Pembentukan lingkungan yang kondusif di tengah-tengah masyarakat menjadi
hal yang juga penting bagi keberlangsungan kehidupan anak. Hal ini
tidak lepas dari peran masyarakat dan negara. Lingkungan masyarakat yang
baik tentu ikut menentukan corak anak untuk kehidupan selanjutnya. Amar
makruf nahi mungkar di tengah-tengah masyarakat pun akan menentukan
pula sehat tidaknya sebuah masyarakat.
Islam
juga mewajibkan negara untuk menjamin anak memperoleh pendidikan
berkualitas dengan mudah. Islam mewajibkan negara untuk menjamin setiap
warganegara dapat memenuhi kebutuhan hidupnya seperti makan, pakaian,
tempat tinggal dan kesehatan. Dengan jaminan seperti ini, para ayah
diberikan kesempatan kerja untuk mencukupi nafkah keluarga sehingga anak
tidak harus menanggung beban hidup keluarga. Peran ibu dikembalikan
pada fungsi utamanya sebagai pendidik anak-anak di rumah sehingga bisa
berkonsentrasi mencetak anak-anak yang berkualitas.
Islam
pun mewajibkan negara untuk menjamin kehidupan yang bersih dari
berbagai kemungkinan berbuat dosa. Negara wajib menjaga agama dan moral
serta menghilangkan setiap hal yang dapat merusaknya seperti peredaran
minuman keras, narkoba, pornografi dan sebagainya. Dalam pandangan
Islam, negara adalah satu-satunya institusi yang dapat melindungi anak
dan mengatasi persoalan kejahatan anak ini secara sempurna.
Rasulullah saw. bersabda terkait dengan tanggung jawab pemimpin negara:
إِ نَّماَ اْلإِمَامُ جُنَّةٌ يُقَاتَلُ مِنْ وَراَئِهِ وَ يُتَّقَى بِهِ
Sesungguhnya
imam (kepala negara) itu laksana perisai, tempat orang-orang berperang
di belakang dia dan berlindung kepada dirinya (HR Muslim).
Dalam Hadis Nabi saw. lainnya dinyatakan:
الإِمَامُ رَاعٍ وَهُوَ مَسْؤُوْلٌ عَنْ رَعِيَّتِهِ
Imam (kepala negara) adalah pengurus rakyat dan ia akan diminta pertanggung-jawaban atas rakyat yang dia urus (HR Muslim dan Ahmad).
Negara
sebagai penerap syariah Islam juga berwewenang untuk memberikan sanksi
atas pelaku tindak kejahatan.

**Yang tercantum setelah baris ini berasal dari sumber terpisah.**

(** C9 (as amended): no score type contains the delimiter; the first
    component of a score category split on the delimiter never contains the
    delimiter, and it is the score type when the category is a score type,
    the delimiter and a subcategory. [create] does not check the score
    category: it stores the one it is given, unchanged, and keeps the others,
    so that the score categories of the store all start with a score type
    after a creation when they did before and the new one does. *)
Theorem score_category_shape :
  (∀ score_type, score_type ∈ SCORE_TYPE_CHOICES →
                 str_in SCORE_CATEGORY_DELIMITER score_type = false)
  ∧ (∀ score_category,
        str_in SCORE_CATEGORY_DELIMITER (score_type_of score_category) = false)
  ∧ (∀ score_type sub,
        score_type ∈ SCORE_TYPE_CHOICES →
        score_type_of (score_type +:+ SCORE_CATEGORY_DELIMITER +:+ sub)
        = score_type)
  ∧ (∀ sty tty tid tv sts aid frid cc sc thread_id now (st st' : Datastore),
        create sty tty tid tv sts aid frid cc sc thread_id now st
        = (inr tt, st') →
        (∃ e : StoredSuggestion,
            st' !! thread_id = Some e ∧ score_category e = sc)
        ∧ (∀ id, id ≠ thread_id → st' !! id = st !! id)
        ∧ (score_categories_typed st →
           score_type_of sc ∈ SCORE_TYPE_CHOICES →
           score_categories_typed st')).
Proof.
  split; [exact score_types_no_delimiter|].
  split; [exact score_type_of_no_delimiter|].
  split.
  { intros score_type sub Hin.
    by apply score_type_of_join, score_types_no_delimiter. }
  intros sty tty tid tv sts aid frid cc sc thread_id now st st' Hrun.
  apply create_inr in Hrun as (Hfresh & -> & Hm).
  split; [|split].
  - eexists. split; [apply lookup_insert_eq|done].
  - intros id Hid. by apply lookup_insert_ne.
  - intros Hst Hsc id e.
    destruct (decide (id = thread_id)) as [->|Hne].
    + rewrite lookup_insert_eq. by intros [= <-].
    + rewrite lookup_insert_ne by done. apply Hst.
Qed.
(* ===== verification/_CoqProject ===== *)
-Q . S2P
Prelude.v
RustStr.v
Bytes.v
LinksDid.v
LinksAtUri.v
LinksRecord.v
RocksApi.v
ConstellationTypes.v
ConstellationMem.v
ConstellationRocks.v
ConstellationRocksView.v
ConstellationRefine.v
ConstellationUnlink.v
ConstellationSim.v
ConstellationReaders.v
ConstellationContract.v
ConstellationBytes.v
ConstellationStats.v
ConstellationService.v
ConstellationClients.v
ConstellationTests.v
ConstellationConsumer.v
LinkTests.v
ConstellationServer.v
ConstellationHttp.v
ConstellationBrowse.v
ConstellationStream.v
UfosCursor.v
UfosDbTypes.v
UfosStoreTypes.v
UfosRollupKeys.v
UfosBatch.v
UfosFixture.v
UfosFjallApi.v
UfosStorage.v
UfosRollup.v
UfosBackground.v
UfosInsert.v
UfosInit.v
UfosTrim.v
UfosUpkeep.v
UfosRuns.v
UfosReader.v
UfosCounts.v
UfosRanks.v
UfosQueries.v
UfosPipeline.v
UfosTop.v
UfosRecords.v
UfosPrefix.v
UfosServer.v
UfosHttp.v
UfosLivePages.v
UfosQueryRuns.v
UfosPipelineRuns.v
UfosRankRuns.v
UfosTests.v
UfosTypeTests.v
SpacedustQueue.v
SpacedustConsumer.v
SpacedustSubscriber.v
SpacedustService.v
JetstreamEvents.v
JetstreamClient.v
UfosReplay.v
SlingshotIdentity.v
SlingshotServer.v
SlingshotTasks.v
SlingshotService.v
WhoAmITasks.v
WhoAmIServer.v
WhoAmISessions.v
WhoAmIRuns.v
Shutdown.v
WhoAmIKeys.v
(* ===== verification/RustStr.v ===== *)
(** * Rust strings

    The [str]/[String]/[char] operations the sources call, on [string] read as
    the UTF-8 bytes of the Rust string (one [ascii] is one byte), with the
    lemmas that relate them to concatenation. *)

From S2P Require Import Prelude.

(** ** Bytes *)

Definition byte_n (c : ascii) : N := N_of_ascii c.

Definition between (lo hi : ascii) (c : ascii) : bool :=
  ((byte_n lo <=? byte_n c) && (byte_n c <=? byte_n hi))%N.

(** [char::is_ascii_lowercase], and the pattern ['a'..='z']. *)
Definition is_ascii_lowercase (c : ascii) : bool := between "a" "z" c.
Definition is_ascii_uppercase (c : ascii) : bool := between "A" "Z" c.
Definition is_ascii_digit (c : ascii) : bool := between "0" "9" c.

(** [u8::is_ascii]. *)
Definition byte_is_ascii (c : ascii) : bool := (byte_n c <? 128)%N.

Definition byte_to_ascii_lowercase (c : ascii) : ascii :=
  if is_ascii_uppercase c then ascii_of_N (byte_n c + 32) else c.
Definition byte_to_ascii_uppercase (c : ascii) : ascii :=
  if is_ascii_lowercase c then ascii_of_N (byte_n c - 32) else c.

(** [is_utf8_char_boundary]: a byte that is not a continuation byte. *)
Definition byte_is_boundary (c : ascii) : bool :=
  negb ((128 <=? byte_n c) && (byte_n c <? 192))%N.

(** ** Searching and splitting *)

Fixpoint str_forallb (p : ascii → bool) (s : string) : bool :=
  match s with
  | EmptyString => true
  | String c s => p c && str_forallb p s
  end.

(** [str::contains(char)]. *)
Fixpoint str_contains (c : ascii) (s : string) : bool :=
  match s with
  | EmptyString => false
  | String d s => bool_decide (d = c) || str_contains c s
  end.

Fixpoint str_map (f : ascii → ascii) (s : string) : string :=
  match s with
  | EmptyString => EmptyString
  | String c s => String (f c) (str_map f s)
  end.

Definition is_ascii : string → bool := str_forallb byte_is_ascii.
Definition to_ascii_lowercase : string → string := str_map byte_to_ascii_lowercase.
Definition to_ascii_uppercase : string → string := str_map byte_to_ascii_uppercase.

(** [str::eq_ignore_ascii_case]. *)
Definition eq_ignore_ascii_case (s t : string) : bool :=
  bool_decide (to_ascii_lowercase s = to_ascii_lowercase t).

(** [str::split_once(char)]: split at the first occurrence. *)
Fixpoint split_once (c : ascii) (s : string) : option (string * string) :=
  match s with
  | EmptyString => None
  | String d s =>
      if bool_decide (d = c) then Some (EmptyString, s)
      else match split_once c s with
           | Some (a, b) => Some (String d a, b)
           | None => None
           end
  end.

(** [str::split(char)]: the segments between occurrences; never empty. *)
Fixpoint split_first (c : ascii) (s : string) : string * list string :=
  match s with
  | EmptyString => (EmptyString, [])
  | String d s =>
      let '(h, t) := split_first c s in
      if bool_decide (d = c) then (EmptyString, h :: t) else (String d h, t)
  end.
Definition str_split (c : ascii) (s : string) : list string :=
  let '(h, t) := split_first c s in h :: t.

(** [str::strip_prefix]. *)
Fixpoint strip_prefix (p s : string) : option string :=
  match p, s with
  | EmptyString, s => Some s
  | String _ _, EmptyString => None
  | String c p, String d s => if bool_decide (c = d) then strip_prefix p s else None
  end.

Definition starts_with (p s : string) : bool :=
  match strip_prefix p s with Some _ => true | None => false end.

(** [str::ends_with(char)]. *)
Fixpoint ends_with (c : ascii) (s : string) : bool :=
  match s with
  | EmptyString => false
  | String d EmptyString => bool_decide (d = c)
  | String _ s => ends_with c s
  end.

(** [str::trim_end_matches(char)]. *)
Fixpoint trim_end_matches (c : ascii) (s : string) : string :=
  match s with
  | EmptyString => EmptyString
  | String d s =>
      match trim_end_matches c s with
      | EmptyString => if bool_decide (d = c) then EmptyString else String d EmptyString
      | t => String d t
      end
  end.

Fixpoint str_split_at (n : nat) (s : string) : option (string * string) :=
  match n, s with
  | O, s => Some (EmptyString, s)
  | S _, EmptyString => None
  | S n, String c s =>
      match str_split_at n s with Some (a, b) => Some (String c a, b) | None => None end
  end.

(** [str::split_at_checked]: [None] past the end or inside a character. *)
Definition split_at_checked (n : nat) (s : string) : option (string * string) :=
  match str_split_at n s with
  | Some (a, b) =>
      match n, b with
      | S _, String c _ => if byte_is_boundary c then Some (a, b) else None
      | _, _ => Some (a, b)
      end
  | None => None
  end.

(** ** Numbers in text *)

(** [char::to_digit(16)]. *)
Definition hex_digit (c : ascii) : option N :=
  if is_ascii_digit c then Some (byte_n c - 48)%N
  else if between "a" "f" c then Some (byte_n c - 87)%N
  else if between "A" "F" c then Some (byte_n c - 55)%N
  else None.

Fixpoint hex_digits (acc : N) (s : string) : option N :=
  match s with
  | EmptyString => Some acc
  | String c s =>
      d ← hex_digit c;
      let acc := (acc * 16 + d)%N in
      if (acc <? 256)%N then hex_digits acc s else None
  end.

(** [u8::from_str_radix(s, 16)]: a leading [+] is accepted when digits follow. *)
Definition u8_from_hex (s : string) : option N :=
  match s with
  | EmptyString => None
  | String c EmptyString => hex_digits 0 s
  | String c rest => if bool_decide (c = "+"%char) then hex_digits 0 rest else hex_digits 0 s
  end.

Fixpoint dec_digits (acc : N) (s : string) : option N :=
  match s with
  | EmptyString => Some acc
  | String c s =>
      if is_ascii_digit c then
        let acc := (acc * 10 + (byte_n c - 48))%N in
        if (acc <? 2 ^ 64)%N then dec_digits acc s else None
      else None
  end.

(** [str::parse::<u64>]. *)
Definition parse_u64 (s : string) : option N :=
  match s with
  | EmptyString => None
  | String c EmptyString => dec_digits 0 s
  | String c rest => if bool_decide (c = "+"%char) then dec_digits 0 rest else dec_digits 0 s
  end.

(** ** Lemmas *)

Lemma str_app_nil_r s : s +:+ "" = s.
Proof. induction s as [|c s IH]; [done|]. change (String c (s +:+ "") = String c s). by rewrite IH. Qed.

Lemma str_app_cons c a b : String c a +:+ b = String c (a +:+ b).
Proof. done. Qed.

Lemma str_app_nil_l (a : string) : "" +:+ a = a.
Proof. done. Qed.

(** Push [+:+] inwards and simplify equations between strings. *)
Ltac str_simpl :=
  repeat (rewrite ?str_app_cons, ?str_app_nil_l in *; simplify_eq/=).

Lemma str_app_assoc a b c : (a +:+ b) +:+ c = a +:+ (b +:+ c).
Proof. induction a as [|d a IH]; [done|]. by rewrite !str_app_cons, IH. Qed.

Lemma str_length_app a b : String.length (a +:+ b) = String.length a + String.length b.
Proof. induction a as [|d a IH]; [done|]. rewrite str_app_cons. simpl. by rewrite IH. Qed.

Lemma str_app_inj_l a b c : a +:+ b = a +:+ c → b = c.
Proof. induction a as [|d a IH]; [done|]. rewrite !str_app_cons. intros; simplify_eq; auto. Qed.

Lemma str_app_inj_len a b c d :
  String.length a = String.length c → a +:+ b = c +:+ d → a = c ∧ b = d.
Proof.
  revert c; induction a as [|x a IH]; intros [|y c]; simpl; try done.
  rewrite !str_app_cons. intros Hlen Heq; simplify_eq. destruct (IH c) as [-> ->]; auto.
Qed.

Lemma str_forallb_app p a b : str_forallb p (a +:+ b) = str_forallb p a && str_forallb p b.
Proof. induction a as [|c a IH]; [done|]. rewrite str_app_cons; simpl. rewrite IH. by destruct (p c). Qed.

Lemma str_contains_app c a b : str_contains c (a +:+ b) = str_contains c a || str_contains c b.
Proof.
  induction a as [|d a IH]; [done|]. rewrite str_app_cons; simpl. rewrite IH. by destruct (bool_decide _).
Qed.

Lemma split_once_Some c s a b :
  split_once c s = Some (a, b) ↔ s = a +:+ String c b ∧ str_contains c a = false.
Proof.
  revert a b; induction s as [|d s IH]; intros a b; simpl.
  { split; [done|]. intros [H _]. destruct a; discriminate H. }
  case_bool_decide as Hd.
  - subst d. split; [intros [= <- <-]; by split|].
    intros [H Hc]. destruct a as [|x a]; [by str_simpl|].
    rewrite str_app_cons in H; simplify_eq. simpl in Hc. by rewrite bool_decide_true in Hc.
  - destruct (split_once c s) as [[a' b']|] eqn:E.
    + destruct (IH a' b') as [H1 _]. destruct (H1 eq_refl) as [-> Hc]. split.
      * intros [= <- <-]. split; [done|]. simpl. by rewrite bool_decide_false.
      * intros [H Hc']. destruct a as [|x a]; [by str_simpl|].
        rewrite str_app_cons in H. simplify_eq. simpl in Hc'.
        apply orb_false_iff in Hc' as [_ Hc'].
        assert (Some (a', b') = Some (a, b)) as [= -> ->]; [|done].
        apply IH. done.
    + split; [done|]. intros [H Hc]. destruct a as [|x a]; [by str_simpl|].
      rewrite str_app_cons in H. simplify_eq. simpl in Hc. apply orb_false_iff in Hc as [_ Hc].
      destruct (IH a b) as [_ H2]. by discriminate H2.
Qed.

Lemma split_once_None c s : split_once c s = None ↔ str_contains c s = false.
Proof.
  induction s as [|d s IH]; simpl; [done|].
  case_bool_decide; simpl; [done|]. rewrite <- IH. by destruct (split_once c s) as [[??]|].
Qed.

Lemma split_once_app c a b :
  str_contains c a = false → split_once c (a +:+ String c b) = Some (a, b).
Proof. intros. by apply split_once_Some. Qed.

Lemma strip_prefix_Some p s t : strip_prefix p s = Some t ↔ s = p +:+ t.
Proof.
  revert s; induction p as [|c p IH]; intros s; simpl.
  { rewrite str_app_nil_l. naive_solver. }
  rewrite str_app_cons. destruct s as [|d s]; [done|].
  case_bool_decide; [subst; rewrite IH; naive_solver|naive_solver].
Qed.

Lemma strip_prefix_app p t : strip_prefix p (p +:+ t) = Some t.
Proof. by apply strip_prefix_Some. Qed.

Lemma starts_with_spec p s : starts_with p s = true ↔ ∃ t, s = p +:+ t.
Proof.
  unfold starts_with. destruct (strip_prefix p s) as [t|] eqn:E.
  - apply strip_prefix_Some in E. naive_solver.
  - split; [done|]. intros [t ->]. by rewrite strip_prefix_app in E.
Qed.

Lemma ends_with_spec c s : ends_with c s = true ↔ ∃ t, s = t +:+ String c "".
Proof.
  induction s as [|d s IH].
  { split; [done|]. intros [[|??] ?]; discriminate. }
  destruct s as [|e s].
  - simpl. rewrite bool_decide_eq_true. split.
    + intros ->. by exists "".
    + intros [[|x [|y t]] Ht]; by str_simpl.
  - change (ends_with c (String d (String e s))) with (ends_with c (String e s)).
    rewrite IH. split.
    + intros [t ->]. by exists (String d t).
    + intros [[|x t] Ht]; str_simpl. eauto.
Qed.

Lemma trim_end_matches_no_suffix c s : ends_with c (trim_end_matches c s) = false.
Proof.
  induction s as [|d s IH]; [done|]. simpl.
  destruct (trim_end_matches c s) as [|e t].
  - case_bool_decide; [done|]. simpl. by rewrite bool_decide_false.
  - done.
Qed.

Lemma trim_end_matches_id c s : ends_with c s = false → trim_end_matches c s = s.
Proof.
  induction s as [|d s IH]; [done|]. destruct s as [|e s].
  - simpl. by case_bool_decide.
  - intros H. change (ends_with c (String e s) = false) in H. specialize (IH H).
    simpl in IH |- *. by rewrite IH.
Qed.

Lemma trim_end_matches_forallb p c s :
  str_forallb p s = true → str_forallb p (trim_end_matches c s) = true.
Proof.
  induction s as [|d s IH]; [done|]. simpl. intros [Hd Hs]%andb_true_iff. specialize (IH Hs).
  destruct (trim_end_matches c s); [case_bool_decide; simpl; by rewrite ?Hd|]. simpl in *. by rewrite Hd.
Qed.

Lemma str_split_at_Some n s a b :
  str_split_at n s = Some (a, b) ↔ s = a +:+ b ∧ String.length a = n.
Proof.
  revert s a b; induction n as [|n IH]; intros s a b; simpl.
  { split; [intros [= <- <-]; done|]. intros [-> Hl]. by destruct a. }
  destruct s as [|c s].
  { split; [done|]. intros [H Hl]. destruct a; [done|]. discriminate H. }
  destruct (str_split_at n s) as [[a' b']|] eqn:E.
  - apply IH in E as [-> <-]. split.
    + intros [= <- <-]. done.
    + intros [H Hl]. destruct a as [|x a]; [done|]. rewrite str_app_cons in H. simplify_eq/=.
      destruct (str_app_inj_len a' b' a b) as [-> ->]; congruence.
  - split; [done|]. intros [H Hl]. destruct a as [|x a]; [done|]. rewrite str_app_cons in H.
    simplify_eq/=. destruct (IH (a +:+ b) a b) as [_ H2]. rewrite E in H2. by discriminate H2.
Qed.

Lemma split_at_checked_Some n s a b :
  split_at_checked n s = Some (a, b) → s = a +:+ b ∧ String.length a = n.
Proof.
  unfold split_at_checked. intros H.
  destruct (str_split_at n s) as [[a' b']|] eqn:E; [|done].
  apply str_split_at_Some in E. by break_in H.
Qed.

(** On ASCII input every index is a character boundary. *)
Lemma byte_is_ascii_boundary c : byte_is_ascii c = true → byte_is_boundary c = true.
Proof.
  unfold byte_is_ascii, byte_is_boundary. intros H%N.ltb_lt.
  by rewrite (proj2 (N.leb_gt _ _) H).
Qed.

Lemma split_at_checked_ascii n s :
  is_ascii s = true → split_at_checked n s = str_split_at n s.
Proof.
  unfold split_at_checked. intros Ha. destruct (str_split_at n s) as [[a b]|] eqn:E; [|done].
  apply str_split_at_Some in E as [-> _]. unfold is_ascii in Ha.
  rewrite str_forallb_app in Ha. apply andb_true_iff in Ha as [_ Hb].
  destruct n, b; try done. simpl in Hb. apply andb_true_iff in Hb as [Hb _].
  by rewrite byte_is_ascii_boundary.
Qed.

Lemma split_at_checked_app a b :
  str_forallb byte_is_boundary b = true → split_at_checked (String.length a) (a +:+ b) = Some (a, b).
Proof.
  intros Hb. unfold split_at_checked.
  rewrite (proj2 (str_split_at_Some _ _ a b)) by done.
  destruct (String.length a), b; try done. simpl in Hb. apply andb_true_iff in Hb as [-> _]. done.
Qed.

(** Literals are not unrolled by [simpl]; the lemmas above are used instead. *)
#[global] Arguments strip_prefix : simpl never.
#[global] Arguments split_at_checked : simpl never.
#[global] Arguments str_split_at : simpl never.
#[global] Arguments starts_with : simpl never.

Lalu, bagaimana hukuman bagi seorang anak
yang melakukan tindak kejahatan?
Di
dalam Islam, seorang anak (yang belum balig) yang berbuat kejahatan,
tidak dikenai hukuman, kecuali yang berkaitan dengan hukuman-hukuman
tertentu yang sudah ditetapkan oleh Allah SWT. Misalnya, jika seorang
anak masih belum shalat, padahal umurnya telah mencapai 10 tahun, dia
harus dipukul dengan pukulan yang tidak membahayakan. Sanksi bagi
anak-anak yang bersalah dalam Islam dibebankan kepada walinya, yaitu
orangtuanya. Karena itu negara akan memberikan sanksi atas orangtuanya
karena kelalaian yang mereka lakukan dalam mendidik anaknya.